### PROBLEM REQUIREMENTS
Look through the records below for the line with "[load_model_from_isd], [loadModelFromStateFile] and" and the line with "corners, their sum", then return those lines and all lines between, exactly.

::: SUPPLIED ENTRIES :::

(** * Ames Stereo Pipeline: DEM-assisted disparity estimation and the CSM camera wrapper

    A shallow embedding of two translation units of the Stereo Pipeline:

    - [DEMDisparity.cc]: the lazily evaluated [DemDisparity] image view
      (helper [lowResPixToDemXyz], method [prerasterize]) and the driver
      [produce_dem_disparity];
    - [CsmModel.cc]: the pixel-convention helpers [toCsmPixel] /
      [fromCsmPixel] and the three camera operations [point_to_pixel],
      [pixel_to_vector], [camera_center];
    - [CsmModel.cc], loading a sensor model: [get_csm_plugin_folder],
      [find_csm_plugins], [print_available_models], [find_plugin_for_isd],
      [initialize_plugins], [read_ellipsoid_from_isd], [load_model],
      [load_model_from_isd], [loadModelFromStateFile] and
      [setModelFromStateString], as computations on the object and on the
      state of the process, over a record of what the operating system,
      the JSON library and the USGSCSM library provide.

    Arithmetic.  In [DEMDisparity.cc] the C++ [double] coordinates are
    idealised as exact rationals ([Q]): they are not rounded, there is
    no infinity and no NaN among them, and a division by zero has no
    counterpart.  The search range of a pixel
    is a [BBox2f], whose corners are [float]: the narrowing of the
    corners, their sum and difference in [float], and the conversion of
    the results to [float] and to [int] are computed in IEEE-754
    binary32 (24 digits, round to nearest even, overflow to infinity,
    NaN), since they decide whether a pixel is stored and what is
    stored.  [int] is [Z]; where a [double] is converted to [int] the
    range of [int] is part of the statements.  In [CsmModel.cc] the
    properties of interest are the exactness of a round trip and the
    norm of a normalised vector, so there [double] is IEEE-754 binary64,
    computed with the specification floats of the standard library
    ([SFadd 53 1024], ...).

    Exceptions.  [DemDisp] is the view of [DEMDisparity.cc] for library
    calls that return: it is where the content of a tile is studied.
    [DemDispRun] is the same code with the exceptions of the calls made
    outside of [try] blocks, and the driver; [DemDispRunFacts] shows
    that a call of [prerasterize] which returns there returns the value
    computed in [DemDisp].  In [CsmModel.cc] every call into the plugin
    may throw.

    The VisionWorkbench library ([vw::]) and the CSM plugin are external to
    the repository: camera models, transforms, the ray/DEM intersector and
    the georeference are interfaces (records and a class of functions);
    small value types ([PixelMask], [BBox2i], [BBox2f]) are spelled out. *)

From Stdlib Require Import ZArith QArith Qround Qminmax Qabs Qpower List Bool Lia Lqa String.
From Stdlib Require Import Ascii DecimalString.
From Stdlib Require Import Floats.SpecFloat.
From stdpp Require Import gmap.

(* ===================================================================== *)
(** * Part I: value types of the image library                           *)
(* ===================================================================== *)

Module VW.

Local Open Scope Q_scope.

(** ** Scalars *)

(** [a < b] on idealised doubles. *)
Definition Qltb (a b : Q) : bool := negb (Qle_bool b a).

(** [std::max(a, b)]: returns [b] when [a < b], else [a]. *)
Definition std_max (a b : Q) : Q := if Qltb a b then b else a.

(** [std::min(a, b)]: returns [b] when [b < a], else [a]. *)
Definition std_min (a b : Q) : Q := if Qltb b a then b else a.

(** C [round]: to nearest integer, halfway cases away from zero. *)
Definition cround (x : Q) : Z :=
  if Qle_bool 0 x then Qfloor (x + (1 # 2)) else Qceiling (x - (1 # 2)).

(** C [ceil]. *)
Definition cceil (x : Q) : Z := Qceiling x.

(** C cast [(int) x]: truncation toward zero. *)
Definition ctrunc (x : Q) : Z :=
  if Qle_bool 0 x then Qfloor x else Qceiling x.

(** ** Vectors *)

Record Vector2 := V2 { v2x : Q; v2y : Q }.
Record Vector3 := V3 { v3x : Q; v3y : Q; v3z : Q }.
Record Vector2i := V2i { v2ix : Z; v2iy : Z }.

(** [Vector2()], [Vector3()], [Vector2i()]: zero-initialised. *)
Definition Vector2_zero : Vector2 := V2 0 0.
Definition Vector3_zero : Vector3 := V3 0 0 0.
Definition Vector2i_zero : Vector2i := V2i 0 0.

Definition v2_of_ints (col row : Z) : Vector2 := V2 (inject_Z col) (inject_Z row).
Definition v2_of_v2i (p : Vector2i) : Vector2 := v2_of_ints (v2ix p) (v2iy p).

Definition v2_add (a b : Vector2) : Vector2 := V2 (v2x a + v2x b) (v2y a + v2y b).
Definition v2_sub (a b : Vector2) : Vector2 := V2 (v2x a - v2x b) (v2y a - v2y b).
Definition v2_div (a : Vector2) (s : Q) : Vector2 := V2 (v2x a / s) (v2y a / s).
Definition elem_prod (a b : Vector2) : Vector2 := V2 (v2x a * v2x b) (v2y a * v2y b).
Definition elem_quot (a b : Vector2) : Vector2 := V2 (v2x a / v2x b) (v2y a / v2y b).

Definition v3_add (a b : Vector3) : Vector3 :=
  V3 (v3x a + v3x b) (v3y a + v3y b) (v3z a + v3z b).
Definition v3_scale (s : Q) (a : Vector3) : Vector3 :=
  V3 (s * v3x a) (s * v3y a) (s * v3z a).

(** [a == b] on vectors: all components compare equal. *)
Definition v2_eqb (a b : Vector2) : bool :=
  Qeq_bool (v2x a) (v2x b) && Qeq_bool (v2y a) (v2y b).
Definition v3_eqb (a b : Vector3) : bool :=
  Qeq_bool (v3x a) (v3x b) && Qeq_bool (v3y a) (v3y b) && Qeq_bool (v3z a) (v3z b).

(** [subvector(llh, 0, 2)]. *)
Definition subvector02 (a : Vector3) : Vector2 := V2 (v3x a) (v3y a).

(** [round] and [ceil] applied to a vector act on every component. *)
Definition v2_round (a : Vector2) : Vector2i := V2i (cround (v2x a)) (cround (v2y a)).
Definition v2_ceil (a : Vector2) : Vector2i := V2i (cceil (v2x a)) (cceil (v2y a)).

(** ** Masked pixels *)

(** [PixelMask<T>]: a value together with a validity flag. *)
Record PixelMask (A : Type) := Mask { child : A; is_valid : bool }.
Arguments Mask {A} _ _.
Arguments child {A} _.
Arguments is_valid {A} _.

(** Assigning a plain value to a masked pixel makes it valid. *)
Definition of_child {A} (a : A) : PixelMask A := Mask a true.
Definition invalidate {A} (p : PixelMask A) : PixelMask A := Mask (child p) false.
Definition validate {A} (p : PixelMask A) : PixelMask A := Mask (child p) true.

(** Default-constructed masked pixels: zero value, not valid. *)
Definition PixelMask_Vector2 : PixelMask Vector2 := Mask Vector2_zero false.
Definition PixelMask_Vector2i : PixelMask Vector2i := Mask Vector2i_zero false.

(** ** Integer bounding boxes *)

(** [BBox2i]: min corner inclusive, max corner exclusive. *)
Record BBox2i := BBox { bmin_x : Z; bmin_y : Z; bmax_x : Z; bmax_y : Z }.

Definition INT_MAX : Z := 2147483647.
Definition INT_MIN : Z := -2147483648.

(** The default box is empty, with its corners at the opposite ends of
    the [int] range so that the first [grow] sets both. *)
Definition BBox2i_empty : BBox2i := BBox INT_MAX INT_MAX INT_MIN INT_MIN.

(** [BBox2i(x, y, w, h)]. *)
Definition BBox2i_xywh (x y w h : Z) : BBox2i := BBox x y (x + w) (y + h).

Definition bbox_is_empty (b : BBox2i) : bool :=
  (bmax_x b <=? bmin_x b)%Z || (bmax_y b <=? bmin_y b)%Z.

(** [width()] and [height()]; an empty box has no extent. *)
Definition width (b : BBox2i) : Z :=
  if bbox_is_empty b then 0%Z else (bmax_x b - bmin_x b)%Z.
Definition height (b : BBox2i) : Z :=
  if bbox_is_empty b then 0%Z else (bmax_y b - bmin_y b)%Z.

(** [grow(point)]: the smallest enlargement that contains the point; the
    max corner of an integer box is exclusive, hence one past the point. *)
Definition grow (b : BBox2i) (p : Vector2i) : BBox2i :=
  BBox (if (v2ix p <? bmin_x b)%Z then v2ix p else bmin_x b)
       (if (v2iy p <? bmin_y b)%Z then v2iy p else bmin_y b)
       (if (bmax_x b <=? v2ix p)%Z then (v2ix p + 1)%Z else bmax_x b)
       (if (bmax_y b <=? v2iy p)%Z then (v2iy p + 1)%Z else bmax_y b).

(** [expand(n)]: move every side outward by [n]. *)
Definition expand (b : BBox2i) (n : Z) : BBox2i :=
  BBox (bmin_x b - n) (bmin_y b - n) (bmax_x b + n) (bmax_y b + n).

(** [crop(other)]: intersection. *)
Definition crop_box (b o : BBox2i) : BBox2i :=
  BBox (Z.max (bmin_x b) (bmin_x o)) (Z.max (bmin_y b) (bmin_y o))
       (Z.min (bmax_x b) (bmax_x o)) (Z.min (bmax_y b) (bmax_y o)).

(** [contains(point)]. *)
Definition contains (b : BBox2i) (p : Vector2i) : bool :=
  (bmin_x b <=? v2ix p)%Z && (v2ix p <? bmax_x b)%Z &&
  (bmin_y b <=? v2iy p)%Z && (v2iy p <? bmax_y b)%Z.

(** ** Single precision *)

(** The disparity range is held in a [BBox2f], whose corners are
    [float], and the two output images hold [float] and [int]: here the
    idealised [double] coordinates are narrowed.

    A value of a binary floating-point type is a finite number, an
    infinity or NaN; the two zeros are not told apart (they compare
    equal in C++).  The type stands for [float], and for the [double]
    results that are computed from [float] values. *)
Inductive fp :=
| Fp_finite (q : Q)
| Fp_infinity (negative : bool)
| Fp_nan.

(** Rounding to the nearest integer, halfway cases to the even one. *)
Definition rne (q : Q) : Z :=
  let f := Qfloor q in
  match Qcompare (q - inject_Z f) (1 # 2) with
  | Lt => f
  | Gt => (f + 1)%Z
  | Eq => if Z.even f then f else (f + 1)%Z
  end.

(** The binade of a positive number: the [e] with [2^(e-1) <= x < 2^e]. *)
Definition binade (x : Q) : Z :=
  let e0 := (Z.log2 (Qnum x) - Z.log2 (Zpos (Qden x)))%Z in
  if Qle_bool (2 ^ e0) x then (e0 + 1)%Z else e0.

:::

### COMPLETED TASK
      [load_model_from_isd], [loadModelFromStateFile] and
      [setModelFromStateString], as computations on the object and on the
      state of the process, over a record of what the operating system,
      the JSON library and the USGSCSM library provide.

    Arithmetic.  In [DEMDisparity.cc] the C++ [double] coordinates are
    idealised as exact rationals ([Q]): they are not rounded, there is
    no infinity and no NaN among them, and a division by zero has no
    counterpart.  The search range of a pixel
    is a [BBox2f], whose corners are [float]: the narrowing of the
    corners, their sum and difference in [float], and the conversion of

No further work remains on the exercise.